Targeting heme oxygenase: therapeutic implications for diseases of the cardiovascular system

Abstract

Heme oxygenase (HO) is important in attenuating the overall production of reactive oxygen species through its ability to degrade heme and to produce carbon monoxide, biliverdin/bilirubin, and release of free iron. Excess free heme catalyzes the formation of reactive oxygen species, which leads to endothelial cell (EC) dysfunction as seen in numerous pathologic vascular conditions including systemic hypertension and diabetes, as well as in ischemia/reperfusion injury.The up-regulation of HO-1 can be achieved through the use of pharmaceutical agents such as metalloporphyrins and statins. In addition, atrial natriuretic peptide and nitric oxide donors are important modulators of the heme-HO system, either through induction of HO-1 or the increased biologic activity of its products. Gene therapy and gene transfer, including site- and organ-specific targeted gene transfer have become powerful tools for studying the potential role of the 2 isoforms of HO, HO-1/HO-2, in the treatment of cardiovascular disease, as well as diabetes.
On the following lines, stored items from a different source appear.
Lemma balanced_flush sid k base s up sid' :
  balanced sid k base s → balanced sid k base (pipe_step sid s (PFlush up sid')).
Proof.
  intros [(sb&Hk&Hs) Hb]. destruct s as [[o sn dr] d wd hd un]. simpl in *. unfold pipe_step. cbn. unfold flush_one.
  cbn [rc_snaps rc_outbox rc_dropped]. set (n := default 0%Z (dr !! sid')).
  rewrite !Z.add_0_r.
  assert (Hsame : balanced sid k base (mkPipe (mkReceiver o sn dr) d wd hd un)) by (split; [by exists sb|done]).
  destruct (n =? 0)%Z; [done|]. destruct up; [|done].
  unfold balanced, on_session, recorded, AddDropped. cbn [fst snd pp_d pp_r pp_wanted pp_handled pp_untold subs with_subs].
  rewrite lookup_update_where, Hk. simpl. rewrite Hs. unfold recorded in Hb. rewrite Hk in Hb.
  unfold queued, lost in *. simpl in *. destruct (String.eqb_spec sid sid') as [<-|Hne].
  - split; [eexists; split; [done|]; by destruct sb|]. rewrite lookup_insert_eq. simpl. fold n in Hb. lia.
  - split; [eauto|]. rewrite lookup_insert_ne by done. lia.
Qed.

Lemma balanced_sync sid k base s sids fs :
  balanced sid k base s → balanced sid k base (pipe_step sid s (PSync sids fs)).
Proof.
  intros [Hk Hb]. split; [done|]. simpl. unfold syncSubscriptions.
  rewrite !Z.add_0_r. destruct fs; [|done]. unfold queued, lost in *. by simpl.
Qed.

Lemma untold_keeps sid s op : keeps sid op = true → pp_untold (pipe_step sid s op) = pp_untold s.
Proof.
  intros Hk. unfold pipe_step. cbn [pp_untold]. cut ((tally sid op (pp_r s) (pp_d s)).2 = 0%Z); [lia|].
  destruct op as [| sid' snap ctor p|up fresh text held now|sid'| |]; cbn in *; try done.
  - by rewrite (negb_true_iff (String.eqb _ _)) in Hk; rewrite Hk.
  - destruct (rc_outbox (pp_r s)); [done|]. cbn. by rewrite Hk, andb_false_r.
  - by rewrite (negb_true_iff (String.eqb _ _)) in Hk; rewrite Hk.
Qed.

(** C6: No update of a session that stays held is lost without a trace. Over any
    run of arrivals, writes (failed ones included), loss reports (failed ones
    included), snapshot reloads and sessions let go, every update that arrived
    while some subscription of the session might want it is exactly one of:
    still in the memory queue, dealt with by the writer, counted as lost and not
    yet reported, charged to each subscription of the session in the registry,
    or lost uncounted. The last happens only around the session being let go: a
    write that fails while it is not held, the unreported count its entry had,
    an update of its old client that finds the queue full. As long as it is held
    there is none, and then, with an empty queue and nothing unreported, a
    subscription's [dropped] has grown by exactly the updates not dealt with. *)
Theorem no_silent_loss sid k ops r d sb :
  subs d !! k = Some sb → sb_session sb = sid → rc_outbox r = [] → rc_dropped r = ∅ →
  let s := foldl (pipe_step sid) (mkPipe r d 0 0 0) ops in
  pp_wanted s = (queued sid (pp_r s) + pp_handled s + lost sid (pp_r s) + pp_untold s +
                 (recorded k (pp_d s) - sb_dropped sb))%Z ∧
  (Forall (λ op, keeps sid op = true) ops →
     pp_untold s = 0%Z ∧
     (rc_outbox (pp_r s) = [] → lost sid (pp_r s) = 0%Z →
        recorded k (pp_d s) = (sb_dropped sb + (pp_wanted s - pp_handled s))%Z)).
Proof.
  intros Hk Hs Ho Hd s. assert (Hb : balanced sid k (sb_dropped sb) s).
  { unfold s. apply (foldl_inv (pipe_step sid) (balanced sid k (sb_dropped sb))).
    - intros s' [] _ Hs'; [by apply balanced_receive|by apply balanced_stray|by apply balanced_write|by apply balanced_drop
                          |by apply balanced_flush|by apply balanced_sync].
    - split; [by exists sb|]. unfold queued, lost, recorded. simpl. rewrite Ho, Hd, Hk, lookup_empty. simpl. lia. }
  destruct Hb as [_ Hb]. split; [done|]. intros Hkeep.
  assert (Hu : pp_untold s = 0%Z).
  { unfold s. apply (foldl_inv (pipe_step sid) (λ s, pp_untold s = 0%Z)); [|done].
    intros s' op Hop Hs'. rewrite Forall_forall in Hkeep. by rewrite untold_keeps by auto. }
  split; [exact Hu|]. intros Hq Hl. unfold queued in Hb. rewrite Hq in Hb. simpl in Hb. lia.
Qed.

Definition ex_pipe_ops : list pop :=
  [PSync ["s"] (Some (SubscriptionFilters ["s"] ex_pipe_db));
   PReceive "s" "updateNewMessage" (JObj []); PReceive "s" "updateUser" (JObj []);
   PWrite true (λ s, "d-" +:+ s) (λ _, Some "{}") (λ _, true) 4;
   PWrite false (λ s, "e-" +:+ s) (λ _, Some "{}") (λ _, true) 5;
   PFlush false "s"; PFlush true "s"].

Lemma no_silent_loss_witness :
  let s := foldl (pipe_step "s") (mkPipe (mkReceiver [] ∅ ∅) ex_pipe_db 0 0 0) ex_pipe_ops in
  (pp_wanted s = 2%Z ∧ pp_handled s = 1%Z ∧ recorded "a" (pp_d s) = 1%Z) ∧
  pp_wanted s = (queued "s" (pp_r s) + pp_handled s + lost "s" (pp_r s) + pp_untold s +
                 (recorded "a" (pp_d s) - 0))%Z ∧
  (Forall (λ op, keeps "s" op = true) ex_pipe_ops →
     pp_untold s = 0%Z ∧
     (rc_outbox (pp_r s) = [] → lost "s" (pp_r s) = 0%Z →
        recorded "a" (pp_d s) = (0 + (pp_wanted s - pp_handled s))%Z)).
Proof.
  split; [vm_compute; done|].
  apply (no_silent_loss "s" "a" ex_pipe_ops (mkReceiver [] ∅ ∅) ex_pipe_db
           (mkSub "s" None "http://a" None None 0 0 None None None)); vm_compute; reflexivity.
Defined.

(** Two losses nobody will ever see: a write that fails after the session was
    let go, and one that was counted on the entry but not reported before. *)
Example untold_losses :
  let s := foldl (pipe_step "s") (mkPipe (mkReceiver [] ∅ ∅) ex_pipe_db 0 0 0)
    [PSync ["s"] (Some (SubscriptionFilters ["s"] ex_pipe_db));
     PReceive "s" "updateNewMessage" (JObj []); PReceive "s" "updateUser" (JObj []);
     PWrite false (λ s, s) (λ _, Some "{}") (λ _, true) 4; PDrop "s";
     PWrite false (λ s, s) (λ _, Some "{}") (λ _, false) 5; PFlush true "s"] in
  (pp_wanted s, pp_handled s, pp_untold s, recorded "a" (pp_d s)) = (2, 0, 2, 0)%Z.
Proof. vm_compute. done. Qed.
HO-1 induction by pharmacological agents or the in vitro gene transfer of human HO-1 into ECs increases cell cycle progression and attenuates angiotensin II, tumor necrosis factor-alpha, and heme-mediated DNA damage; administration in vivo corrects blood pressure elevation after angiotensin II exposure. Delivery of human HO-1 to hyperglycemic rats significantly lowers superoxide levels and prevents EC damage and sloughing of vascular EC into the circulation. In addition, administration of human HO-1 to rats in advance of ischemia/reperfusion injury considerably reduces tissue damage.The ability to up-regulate HO-1 either through pharmacological means or through the use of gene therapy may offer therapeutic strategies for the prevention of cardiovascular disease in the future. This review discusses the implications of HO-1 delivery during the early stages of cardiovascular system injury or in early vascular pathology, and suggests that pharmacological agents that regulate HO activity or HO-1 gene delivery itself may become powerful tools for preventing the onset or progression of various cardiovascular diseases.